DS on the other hand has nothing but a bright future.
The DS is successful because it provides simplicity and compatibility in a low-cost package.
The DS is simple. I put in a game, I turn it on, I play it. I'm not told to join an online service, or pay for "points" for microtrasactions, or update firmware, or create a profile, or enter a password, or set up family accounts, or download patches, or view my online achievement scores, or update billing information, etc. (Note: it's true the DS can play over the internet using Wi-Fi, but the feature isn't very prominent and a lot of avid DS players don't even know about it). My DS is happy with being a little machine for games. It doesn't want to run my life, and I think a lot of casual-to-moderate gamers don't really want their console to become an online/entertainment hub. The games are the thing.
The DS is compatible. Not only does it have a lot of very nice games of its own, its backed by the massive Game Boy Advance library, with all sorts of treasures. I think pretty much everybody is getting the idea that backward-compatibility is the only way to go these days. While this is porbably good news for consumers (a PS3 is able to play 13 years worth of legacy games, for example) it'll be interesting to see if any other consoles are able to survive in such a market, building a stable of titles from the ground up. N-Gage, Gizmondo, and Zodiac all crashed and burned, for example.
The DS has a very very low entry price point. With a new DS lite running about $130 and a used original DS weighing in around $70 or so, the DS is by far the cheapest entry point to the current generation of systems. Unfortunately I think console manufacturers have lost sight of how much the public are really willing to pay for games, and the current console bunch (PS3 in particular) are prohibitively expensive for the masses. The people who make games and systems for a living tend to focus on those who eat, sleep, and breathe videogames, and forget that for every customer who would give up a kidney and wait in line for a week for a limited-edition Halo sequel in an exclusive holographic slipcase, there's a thousand parents who just want something fun for the kids to do on long car rides, or a suduku simulator to make the morning commute more bearable.
The current systems lineup offers something for everyone and an amount of diversity we've never seen before. Regardless of how it turns out, we're all in for a hell of a fun ride.

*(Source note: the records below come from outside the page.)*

Lemma new_table_fills_first_bucket_witness :
  let a := Node.mk 5 (Some "10.0.0.1"%string) (Some 13001) in
  let c := Node.mk 7 (Some "10.0.0.2"%string) (Some 13002) in
  let me := Node.mk 12345 None None in
  addContacts 1 1000 (create 0 8 me) [a; c]
  = Ok (mk me 8 [KBucket.mk (BN.of_Z 0, BN.of_Z (2 ^ 160)) [a; c] [] 0 8]).
Proof.
  intros a c me.
  apply (new_table_fills_first_bucket 0 0 1000 8 me [a; c]).
  - simpl. apply NoDup_cons. split; [|apply NoDup_singleton].
    intros H. apply list_elem_of_singleton in H. discriminate.
  - simpl. lia.
  - intros n Hn. apply elem_of_cons in Hn as [->|Hn]; [simpl; lia|].
    apply list_elem_of_singleton in Hn. subst n. simpl. lia.
Defined.

End RoutingMore.

(* ===================================================================== *)
(** * More on the node heap *)
(* ===================================================================== *)

Module NodeHeapMore.
Import NodeHeap NodeHeapInv.

Lemma filter_filter {A : Type} (p q : A -> bool) (l : list A) :
  List.filter p (List.filter q l) = List.filter (fun x => q x && p x) l.
Proof.
  induction l as [|x l IH]; simpl; [reflexivity|].
  destruct (q x); simpl; [|exact IH]. destruct (p x); now rewrite IH.
Qed.

Lemma filter_none {A : Type} (p : A -> bool) (l : list A) :
  (forall x, x ∈ l -> p x = false) -> List.filter p l = [].
Proof.
  induction l as [|x l IH]; intros H; simpl; [reflexivity|].
  rewrite (H x) by apply list_elem_of_here. apply IH.
  intros y Hy. now apply H, list_elem_of_further.
Qed.

Lemma iter_length (h : t) : length (iter h) = Nat.min (maxsize h) (length (heap h)).
Proof.
  unfold iter. rewrite List.length_map.
  now destruct (NodeHeapFacts.nsmallest_split (heap h) (maxsize h)) as (rest & _ & _ & Hlen).
Qed.

Lemma iter_in_heap (h : t) (n : Node.t) :
  n ∈ iter h -> exists e, e ∈ heap h /\ snd e = n.
Proof.
  unfold iter. intros Hn. apply list_elem_of_In, in_map_iff in Hn as (e & <- & He).
  destruct (NodeHeapFacts.nsmallest_split (heap h) (maxsize h)) as (rest & Hperm & _ & _).
  exists e. split; [|reflexivity]. rewrite <- Hperm. apply elem_of_app. left.
  now apply list_elem_of_In.
Qed.

(** X15. The [len] getter is the number of nodes iteration yields, and of ids
    [getIDs] lists: the size of the heap array, capped at [maxsize]. *)
Theorem len_counts_iterated_nodes (h : t) :
  len h = length (iter h)
  /\ length (getIDs h) = len h
  /\ (len h <= maxsize h)%nat
  /\ (forall n, n ∈ iter h -> exists e, e ∈ heap h /\ snd e = n).
Proof.
  unfold len, getIDs, Utils.len. rewrite List.length_map, iter_length.
  split; [lia|]. split; [lia|]. split; [lia|]. apply iter_in_heap.
Qed.

Lemma contacted_fold (l : list Node.t) (h : t) :
  contacted (fold_left markContacted l h)
  = list_to_set (List.map Node.id l) ∪ contacted h
  /\ heap (fold_left markContacted l h) = heap h
  /\ maxsize (fold_left markContacted l h) = maxsize h
  /\ node (fold_left markContacted l h) = node h.
Proof.
  revert h. induction l as [|n l IH]; intros h; simpl.
  { split; [|now split]. apply set_eq. intros y.
    rewrite elem_of_union, elem_of_empty. tauto. }
  destruct (IH (markContacted h n)) as (H1 & H2 & H3 & H4).
  rewrite H1, H2, H3, H4. simpl. split; [|now split]. apply set_eq. intros y.
  rewrite !elem_of_union, elem_of_singleton. tauto.
Qed.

Andrew Lenahan http://www.starblind.com/
There's a problem with that logic. First of all, I wasn't a programmer on that project. I was working on something completely different. I've never written ANYTHING for PSP. Second of all, not every game has the same things going for it. AAA games get huge budgets, and multiple years to create. If you spend that much time on a project, it's usually going to be pretty good. If you rush a game to market in 8 months, it's probably not going to be spectacular. A small studio without a large budget is going to very rarely create an AAA game.